Ainda assim, existem alguns perigos com a redução do valor da propina, que, se não forem acautelados, podem tornar “pior a emenda do que o soneto”. Para além de um possível aumento das propinas nos mestrados e doutoramentos (não há limitação imposta pela lei, ficando a estipulação do valor a cobrar, inteiramente ao cargo da Instituições) para compensar a perda de receita através dos estudantes de licenciatura, em boa verdade, ainda podemos mesmo prejudicar os mais carenciados, caso esta medida não seja acompanhada de uma atualização do regulamento de atribuição de bolsas de estudo (RABEEES). No que toca a Ação Social, contabilizando o atual número de estudantes bolseiros em Portugal, o Estado poupa diretamente 15 milhões de euros, dado que o valor da propina é um dos elementos considerado na fórmula de cálculo das bolsas. Aliás, com a diminuição do valor da propina, baixa também o teto máximo (cerca de 3%) do total de rendimentos do agregado familiar para que os seus dependentes possam continuar a ser beneficiários de uma bolsa de estudo. Ou seja, para além de se “poupar” dinheiro em cada bolsa que é atribuída (a bolsa mínima é igual ao valor da propina), ainda pode haver um maior encaixe financeiro para o Estado, porque muitos estudantes recebem o valor mínimo de bolsa e podem mesmo deixar de a receber.

Espero que este presente dado aos estudantes, não venha “infetado” com a bactéria do populismo e do eleitoralismo.
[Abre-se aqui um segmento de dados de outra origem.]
(** The calls of the setters of [App] an event makes on the mounted
    page. *)
Definition handler_calls `{Engine} (s : System) (e : Event) : list Setter :=
  match e with
  | Submit => start_calls
  | Settle i service =>
    match requests s !! i with
    | Some d => settle_calls (generateAnsibleRole service d)
    | None => []
    end
  | ZipSettle i false => [SetError (Some zip_failure)]
  | _ => []
  end.

(** The calls React applies: after the page was unmounted the setters
    do nothing. *)
Definition calls_of `{Engine} `{Collator} (s : System) (e : Event) : list Setter :=
  if mounted s then handler_calls s e else [].

(** A frame shows no file of another generation: the file it has
    selected is one of its files, unless the spinner hides it. *)
Definition coherent (f : Frame) : Prop :=
  isLoading (shown f) = true ∨
  match chosen f with
  | Some g => g ∈ generatedFiles (shown f)
  | None => True
  end.

(** The files of the scenario of the specification. *)
Definition nginx_files : list GeneratedFile :=
  [mkFile "nginx/tasks/main.yml" (JString "- name: install
")].

(** ** Batches *)

Lemma stored_app b1 b2 :
  stored (b1 ++ b2) = match stored b2 with Some files => Some files | None => stored b1 end.
Proof.
  unfold stored. rewrite omap_app, last_app. by destruct (last (omap stores b2)).
Qed.

Lemma after_effect_app b1 b2 f :
  after_effect (b1 ++ b2) f = after_effect b2 (mkFrame (shown f) (after_effect b1 f)).
Proof. unfold after_effect. rewrite stored_app. by destruct (stored b2). Qed.

(** The frame after more calls is the frame after the calls, from the
    frame at rest. *)
Lemma frame_after_settled batch f effects calls :
  frame_after (settled batch f) effects calls =
  frame_after f (batch ++ effects) (batch ++ calls).
Proof.
  unfold frame_after, settled. simpl. by rewrite foldl_app, after_effect_app.
Qed.

(** Cutting a batch in two changes nothing at rest. *)
Lemma settled_app b1 b2 f : settled (b1 ++ b2) f = settled b2 (settled b1 f).
Proof. unfold settled at 2. by rewrite frame_after_settled. Qed.

Lemma settled_nil f : settled [] f = f.
Proof. by destruct f. Qed.

Lemma settled_join batches f :
  settled (mjoin batches) f = foldl (fun g batch => settled batch g) f batches.
Proof.
  revert f. induction batches as [|b batches IH]; intros f; simpl.
  - apply settled_nil.
  - by rewrite settled_app, IH.
Qed.

Lemma last_commit batch f : batch <> [] -> last (commit batch f) = Some (settled batch f).
Proof.
  destruct batch as [|u batch]; [done|]. intros _. unfold commit.
  case_decide as Heq; [|done]. simpl. unfold settled, frame_after. by rewrite Heq.
Qed.

(** The last frame is the frame at rest. *)
Lemma last_frames batches f :
  mjoin batches <> [] -> last (frames batches f) = Some (settled (mjoin batches) f).
Proof.
  revert f. induction batches as [|b batches IH]; intros f Hne; [done|].
  simpl in *. rewrite last_app, settled_app.
  destruct (decide (mjoin batches = [])) as [Hnil|Hnext].
  - rewrite Hnil in *. rewrite app_nil_r in Hne. rewrite settled_nil.
    assert (frames batches (settled b f) = []) as ->; [|by apply last_commit].
    clear IH Hne. generalize (settled b f). induction batches as [|[|] batches IH]; try done.
    intros g. simpl in *. rewrite settled_nil. by apply IH.
  - by rewrite IH.
Qed.

(** Every frame comes after some of the calls, the effect having run
    for some of these. *)
Lemma elem_of_commit batch f fr :
  fr ∈ commit batch f ->
  batch <> [] ∧ (fr = frame_after f [] batch ∨ fr = frame_after f batch batch).
Proof.
  destruct batch as [|u batch]; [by intros ?%elem_of_nil|]. unfold commit.
  rewrite elem_of_cons. intros [->|Hfr]; [split; [done|by left]|].
  split; [done|]. right. case_decide; [by apply elem_of_nil in Hfr|].
  by apply list_elem_of_singleton in Hfr.
Qed.

Lemma elem_of_frames batches f fr :
  fr ∈ frames batches f ->
  exists effects calls rest,
    mjoin batches = calls ++ rest ∧ calls <> [] ∧ effects `prefix_of` calls ∧
    fr = frame_after f effects calls.
Proof.
  revert f. induction batches as [|b batches IH]; intros f; simpl;
    [by intros ?%elem_of_nil|].
  rewrite elem_of_app. intros [Hfr|Hfr].
  - apply elem_of_commit in Hfr as [Hne Hfr].
    destruct Hfr as [->| ->]; [exists [], b, (mjoin batches)|exists b, b, (mjoin batches)];
      repeat split; try done. apply prefix_nil.
  - apply IH in Hfr as (effects & calls & rest & Hjoin & Hne & Hpre & ->).
    exists (b ++ effects), (b ++ calls), rest. rewrite frame_after_settled, Hjoin.
    repeat split; [by rewrite app_assoc|by destruct b|by apply prefix_app].
Qed.

(** ** The handlers *)

(** The two parts of [handleGenerate] are their calls. *)
Lemma start_calls_start s : foldl assign s start_calls = generate_start s.
Proof. done. Qed.

Lemma settle_calls_settle outcome s :
  foldl assign s (settle_calls outcome) = generate_settle outcome s.
Proof. by destruct outcome. Qed.

Section FrameFacts.
Context `{Engine} `{Collator}.

(** At rest after the calls of an event, the frame is the frame of the
    next state. *)
Lemma calls_of_mounted s e : mounted s = true -> calls_of s e = handler_calls s e.
Proof. unfold calls_of. by intros ->. Qed.

Lemma settled_step s e s' :
  step s e = Some s' -> calls_of s e <> [] ->
  settled (calls_of s e) (frame_of s) = frame_of s'.
Proof.
  unfold calls_of. intros [[Hm Hstep]|[Hm _]]%step_cases; rewrite Hm; [|done].
  revert Hstep.
  destruct e as [text| |i service|f| |i [|]]; simpl; try done; intros Hstep _.
  - destruct (submit_blocked _ _); [done|].
    by destruct (handleSubmit _); simplify_eq/=.
  - destruct (requests s !! i) as [d|]; simplify_eq/=.
    by destruct (generateAnsibleRole service d).
  - by destruct (archives s !! i); simplify_eq/=.
Qed.
(* ===== verification/EndToEnd.v ===== *)
(** * EndToEnd: from the text of the answer to the browser and the
    archive

    The components together, for an answer as the prompt asks for it:
    the text of a JSON object of paths and contents, the paths
    distinct, relative, with no path under another and no segment that
    is an array index at the first level or a key of
    [Object.prototype].  The description is typed and submitted, the
    service answers: [generateAnsibleRole] returns the files in their
    order, the display offers exactly these files in its tree and shows
    the content of the selected one as text, a download holds exactly
    these files, and the page has a line to click for each of them and
    for nothing else.  The conditions are those the other files show
    to be needed: each of them, dropped, has a theorem that shows a file
    lost, moved or hidden. *)

From S2P Require Import Prelude JsString JsObject Json Markup JsonText FileTree Generator.
From S2P Require Import Response Form Display DisplayView App Page Archive.
From Stdlib Require Import Ascii.

(** ** Definitions *)

(** A set of files the program handles as the specification means it:
    not empty, the paths distinct, no path an array index, no segment a
    key of [Object.prototype], and no path that continues another. *)
Definition clean_files (files : list (string * string)) : Prop :=
  files <> [] ∧ NoDup files.*1 ∧
  Forall (fun p => array_index p = None ∧ plain_path (split "/"%char p) = true) files.*1 ∧
  Forall (fun p => Forall (fun q =>
            split "/"%char p `prefix_of` split "/"%char q -> p = q) files.*1) files.*1.

#[export] Instance clean_files_dec files : Decision (clean_files files).
Proof. unfold clean_files. apply _. Defined.

(** The state after the generation of a set of files. *)
Definition generated (d : string) (fs : list GeneratedFile) : System :=
  mkSystem (mkApp fs false None) d (select_on_files fs) [] [] [].

(** The example of the specification, with a second file. *)
Definition role_files : list (string * string) :=
  [("nginx/README.md", "# nginx"); ("nginx/tasks/main.yml", "- name: install
")].

(** ** The records of a clean set *)

Section Clean.
Implicit Types (files : list (string * string)) (g : GeneratedFile).

Lemma file_set_elem files g :
  g ∈ file_set files <-> exists p c, g = mkFile p (JString c) ∧ (p, c) ∈ files.
Proof.
  unfold file_set. rewrite list_elem_of_fmap. split.
  - intros ([p c] & -> & Hin). by exists p, c.
  - intros (p & c & -> & Hin). by exists (p, c).
Qed.

Lemma file_set_paths files : path <$> file_set files = files.*1.
Proof. unfold file_set. by rewrite <- list_fmap_compose. Qed.

Lemma file_set_nonempty files : files <> [] -> file_set files <> [].
Proof. by destruct files. Qed.

(** The calls [zip.file(file.path, file.content)] of the records. *)
Lemma file_set_entries files :
  (fun f => (path f, content f)) <$> file_set files = file_members files.
Proof. unfold file_set, file_members. by rewrite <- list_fmap_compose. Qed.

Lemma file_members_elem files p c :
  (p, JString c) ∈ file_members files <-> (p, c) ∈ files.
Proof.
  unfold file_members. rewrite list_elem_of_fmap. split.
  - by intros ([p' c'] & [= -> ->] & Hin).
  - intros Hin. by exists (p, c).
Qed.

(** With distinct paths, a record is the last of its path. *)
Lemma file_set_last files g :
  NoDup files.*1 -> g ∈ file_set files ->
  find_last (fun g' => bool_decide (path g' = path g)) (file_set files) = Some g.
Proof.
  intros Hnd (p & c & -> & Hin)%file_set_elem. unfold file_set.
  rewrite find_last_fmap. simpl. by rewrite (find_last_key _ _ _ Hnd Hin).
Qed.

Lemma clean_files_plain files g :
  clean_files files -> g ∈ file_set files -> plain_path (parts_of g) = true.
Proof.
  intros (_ & _ & Hall & _) (p & c & -> & Hin)%file_set_elem.
  rewrite Forall_forall in Hall. apply (Hall p).
  apply list_elem_of_fmap. by exists (p, c).
Qed.

Lemma clean_files_tree files :
  clean_files files -> is_Some (buildFileTree (file_set files)).
Proof.
  intros Hclean. apply buildFileTree_is_Some, Forall_forall. intros g Hg.
  by eapply reaches_prototype_plain, clean_files_plain.
Qed.

(** No record of a clean set lies on the way to another. *)
Lemma clean_files_apart files g g' :
  clean_files files -> g ∈ file_set files -> g' ∈ file_set files ->
  parts_of g `prefix_of` tree_part (parts_of g') -> parts_of g = parts_of g'.
Proof.
  intros Hclean Hg Hg'. rewrite (tree_part_plain _ (clean_files_plain _ _ Hclean Hg')).
  destruct Hclean as (_ & _ & _ & Hfree).
  apply list_elem_of_fmap_2 with (f := path) in Hg, Hg'.
  rewrite file_set_paths in Hg, Hg'. rewrite Forall_forall in Hfree.
  pose proof (Hfree _ Hg) as Hq. rewrite Forall_forall in Hq.
  unfold parts_of. intros Hpre. by rewrite (Hq _ Hg' Hpre).
Qed.

End Clean.

(** ** The display and the archive of a clean set *)

Section Shown.
Context `{E : Engine} `{C : Collator}.
Implicit Types (files : list (string * string)) (g : GeneratedFile).

(** The tree of the browser offers the records of a clean set, and no
    other. *)
Lemma clean_files_offered sp files t g :
  clean_files files -> buildFileTree (file_set files) = Some t ->
  (exists r, r ∈ top_rows (Some t) sp ∧ target r = Some g) <-> g ∈ file_set files.
Proof.
  intros Hclean Ht.
  rewrite (top_rows_targets _ _ _ _ Ht), find_last_stored_at,
    (built_dir_at_false _ _ _ Ht).
  split; [by intros ([[? _]%find_last_Some _] & _)|].
  intros Hg. pose proof Hclean as (_ & Hnd & _).
  split_and!; [by apply file_set_last|by eapply clean_files_plain|
               apply parts_of_nonempty|].
  intros (g' & Hg' & Hpre & Hne). by eapply Hne, clean_files_apart.
Qed.

(** The highlighted line is the line of the selected file. *)
Lemma clean_files_highlighted files t f r :
  clean_files files -> buildFileTree (file_set files) = Some t ->
  f ∈ file_set files -> r ∈ top_rows (Some t) (path f) ->
  highlighted r = true <-> target r = Some f.
Proof.
  intros Hclean Ht Hf Hr. pose proof Hclean as (_ & Hnd & _).
  rewrite (top_rows_highlighted _ _ _ _ Ht Hr). split; [|by exists f].
  intros (g & Hg & Hp). rewrite Hg. f_equal.
  assert (g ∈ file_set files) as Hin by (apply (clean_files_offered (path f) _ t); eauto).
  pose proof (file_set_last files g Hnd Hin) as Hlast.
  rewrite Hp, (file_set_last files f Hnd Hf) in Hlast. congruence.
Qed.

Lemma generated_panel d files t :
  clean_files files -> buildFileTree (file_set files) = Some t ->
  panel (generated d (file_set files)) =
  Some (Browser (path <$> select_on_files (file_set files)) false
          (top_rows (Some t) (default "" (path <$> select_on_files (file_set files))))
          (content <$> select_on_files (file_set files))).
Proof.
  intros (Hne & _) Ht. apply renderContent_Browser. simpl.
  split_and!; [done..| |done|done|done|by exists t]. by destruct files.
Qed.

(** The page: its lines of files are the lines of the browser, a click
    on a line selects one of the files and every file has a line, and
    the keys of its lists are distinct. *)
Lemma generated_page d files t :
  clean_files files -> buildFileTree (file_set files) = Some t ->
  exists v, App_view (generated d (file_set files)) = Some v ∧ keys_unique v ∧
    collect line_of v =
      omap row_line
        (top_rows (Some t) (default "" (path <$> select_on_files (file_set files)))) ∧
    forall g, OnFileSelect (Some g) ∈ fires v <-> g ∈ file_set files.
Proof.
  intros Hclean Ht.
  destruct (App_view_panel _ _ (generated_panel d files t Hclean Ht))
    as (v & Hv & Hfires & _ & Hlines & _).
  exists v. split; [done|]. split.
  { clear Hfires Hlines. unfold App_view in Hv.
    destruct (CodeDisplay_view _ _ _ _) as [display|] eqn:Hd; [|done].
    injection Hv as <-.
    apply page_frame_keys; [apply AnsibleForm_keys|by eapply CodeDisplay_view_keys]. }
  split; [done|]. intros g. rewrite Hfires, elem_of_page_controls.
  unfold panel_controls. rewrite elem_of_app, list_elem_of_singleton.
  rewrite (clicks_targets _ _ (top_rows_inert _ _)), list_elem_of_fmap.
  rewrite <- (clean_files_offered
                (default "" (path <$> select_on_files (file_set files)))
                files t g Hclean Ht).
  naive_solver.
Qed.

(** The code block shows the content of the selected file, as text. *)
Lemma generated_text d files :
  clean_files files ->
  exists f text, select_on_files (file_set files) = Some f ∧
    f ∈ file_set files ∧ content f = JString text ∧
    display_text (generated d (file_set files)) = Normal [TextOf text].
Proof.
  intros Hclean. destruct (clean_files_tree _ Hclean) as [t Ht].
  unfold display_text. rewrite (generated_panel d files t Hclean Ht).
  destruct (select_on_files (file_set files)) as [f|] eqn:Hsel.
  - pose proof (select_on_files_elem _ _ Hsel) as Hin.
    pose proof Hin as (p & c & -> & _)%file_set_elem.
    by exists (mkFile p (JString c)), c.
  - apply select_on_files_None in Hsel. destruct Hclean as (Hne & _).
    by destruct files.
Qed.

(** The page of a clean set is mounted. *)
Lemma generated_mounted d files :
  clean_files files -> mounted (generated d (file_set files)) = true.
Proof.
  intros Hclean. destruct (clean_files_tree _ Hclean) as [t Ht].
  destruct (generated_text d files Hclean) as (f & text & _ & _ & _ & Htext).
  apply mounted_display. rewrite (generated_panel d files t Hclean Ht). by eauto.
Qed.

Lemma generated_browser d files t :
  clean_files files -> buildFileTree (file_set files) = Some t ->
  browser (generated d (file_set files)) =
  Some (top_rows (Some t)
          (default "" (path <$> select_on_files (file_set files)))).
Proof.
  intros Hclean Ht. pose proof (generated_mounted d files Hclean) as Hm.
  unfold browser, mounted in *. rewrite (generated_panel d files t Hclean Ht) in Hm |- *.
  by rewrite Hm.
Qed.

(** The download of the files holds each of them, and nothing else. *)
Lemma generated_download d files :
  clean_files files ->
  exists s a,
    run [Download; ZipSettle 0 true] (generated d (file_set files)) = Some s ∧
    downloads s = [a] ∧ entries a = file_members files ∧
    forall p c, archived a p = Some (JString c) <-> (p, c) ∈ files.
Proof.
  intros Hclean. destruct (clean_files_tree _ Hclean) as [t Ht].
  pose proof Hclean as (Hne & Hnd & _).
  cbn [run]. rewrite (download_step _ _ (generated_browser d files t Hclean Ht)).
  cbn [mbind option_bind]. set (s1 := mkSystem _ _ _ _ _ _).
  erewrite (zip_settle_step s1 0 true);
    [|by rewrite <- (generated_mounted d files Hclean)|done].
  simpl. rewrite file_set_entries. eexists _, _. split_and!; [done..|].
  intros p c. unfold archived, layout. simpl.
  rewrite obj_of_list_get_elem by (by rewrite file_members_keys).
  apply file_members_elem.
Qed.

End Shown.

(** ** The whole application on a clean answer *)

Section Served.
Context `{E : Engine} `{!TextEngine E} `{C : Collator}.

(** C23: a clean answer is served whole.  The description is typed and
    submitted, and the service answers with the text of a clean set of
    files, white space around it or not.  Then the controller holds the
    files in their order; the tree of the browser offers exactly these
    files; the selected file is one of them, its line and no other is
    highlighted, and the code block shows its content as text; a
    download holds exactly these files, each under its path; and on the
    page [App] returns, the lines of files are these lines, a click
    selects exactly these files, and the keys of the lists are
    distinct. *)
Theorem clean_answer_served service d pre files post :
  clean_files files -> truthy (trim d) = true ->
  service (generation_request (buildPrompt d)) =
    Normal (mkResponse (Some (pre +:+ files_text files +:+ post))) ->
  all_white pre = true -> all_white post = true ->
  exists s rows f text s' a v,
    run [Edit d; Submit; Settle 0 service] initial = Some s ∧
    generatedFiles (app s) = file_set files ∧
    browser s = Some rows ∧
    (forall g, (exists r, r ∈ rows ∧ target r = Some g) <-> g ∈ file_set files) ∧
    selectedFile s = Some f ∧ f ∈ file_set files ∧ content f = JString text ∧
    (forall r, r ∈ rows -> highlighted r = true <-> target r = Some f) ∧
    display_text s = Normal [TextOf text] ∧
    run [Download; ZipSettle 0 true] s = Some s' ∧ downloads s' = [a] ∧
    entries a = file_members files ∧
    (forall p c, archived a p = Some (JString c) <-> (p, c) ∈ files) ∧
    App_view s = Some v ∧ keys_unique v ∧
    collect line_of v = omap row_line rows ∧
    forall g, OnFileSelect (Some g) ∈ fires v <-> g ∈ file_set files.
Proof.
  intros Hclean Hd Hs Hpre Hpost. pose proof Hclean as (Hne & Hnd & Hall & _).
  assert (generateAnsibleRole service d = Normal (file_set files)) as Hg.
  { eapply generateAnsibleRole_file_set; try done.
    eapply Forall_impl; [exact Hall|]. by intros p [? _]. }
  destruct (clean_files_tree _ Hclean) as [t Ht].
  destruct (generated_text d files Hclean) as (f & text & Hsel & Hin & Hc & Htext).
  destruct (generated_download d files Hclean) as (s' & a & Hdl & Hd1 & He & Har).
  destruct (generated_page d files t Hclean Ht) as (v & Hv & Hkeys & Hlines & Hclicks).
  exists (generated d (file_set files)),
    (top_rows (Some t) (default "" (path <$> select_on_files (file_set files)))),
    f, text, s', a, v.
  split_and!; try done.
  - by apply generate_run.
  - by apply generated_browser.
  - intros g. by apply clean_files_offered.
  - intros r. rewrite Hsel. simpl. by apply (clean_files_highlighted files).
Qed.

End Served.

Lemma clean_answer_served_witness :
  exists s rows a,
    run (H := demo_engine) (H0 := code_unit_collator)
      [Edit "install nginx"; Submit; Settle 0 (answering (files_text role_files))]
      initial = Some s ∧
    browser (H0 := code_unit_collator) s = Some rows ∧
    label <$> rows = ["nginx"; "README.md"; "tasks"; "main.yml"] ∧
    selectedFile s = Some (mkFile "nginx/tasks/main.yml" (JString "- name: install
")) ∧
    archived a "nginx/README.md" = Some (JString "# nginx").
Proof.
  assert (clean_files role_files) as Hclean by (by apply (bool_decide_unpack _)).
  destruct (clean_answer_served (E := demo_engine) (C := code_unit_collator)
              (answering (files_text role_files)) "install nginx" "" role_files ""
              Hclean eq_refl eq_refl eq_refl eq_refl)
    as (s & rows & f & text & s' & a & v & Hrun & _ & Hb & _ & Hsel & _ & _ & _ & _ & _ & _ &
        _ & Ha & _).
  exists s, rows, a. split; [done|].
  assert (s = generated "install nginx" (file_set role_files)) as ->
    by (vm_compute in Hrun; by injection Hrun as <-).
  split_and!; [done| | |by apply Ha; left].
  - vm_compute in Hb. by injection Hb as <-.
  - done.
Defined.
Caso esta seja mais uma medida avulsa, que não venha acompanhada de uma verdadeira estratégia para o setor, estamos perante um Governo e os partidos que o suportam, que privilegiam uma decisão política e ideológica ao invés de decisões que resolvam os reais problemas que a sociedade hoje enfrenta, utilizando o Ensino Superior como instrumento eleitoral para mais um jogo de eleições que o ano 2019 tem na agenda.

Enquanto isso, os estudantes ficam a aguardar o cumprimento da Lei do OE2018, que previa a criação de uma linha de financiamento para construção de residências estudantis; a atualização do complemento de alojamento para bolseiros que não tenham uma cama nas residências; e a inclusão neste OE2019 de verbas para melhorar o acesso à habitação por partes dos jovens e dos estudantes. Já para não falar da harmonização das taxas e emolumentos que adivinho que será um dos instrumentos para recuperar as verbas “perdidas” da redução das propinas…

Resta saber se esta alteração vai ser o tapete mágico de Aladino que permitirá fazer o Ensino Superior voar, ou se vai ser apenas, uma vez mais, o Governo a tirar o tapete aos estudantes. Não serão 100 ou 200 euros a menos por ano que vão solucionar o problema de quem não consegue encontrar quartos onde pague menos de 400 euros por mês.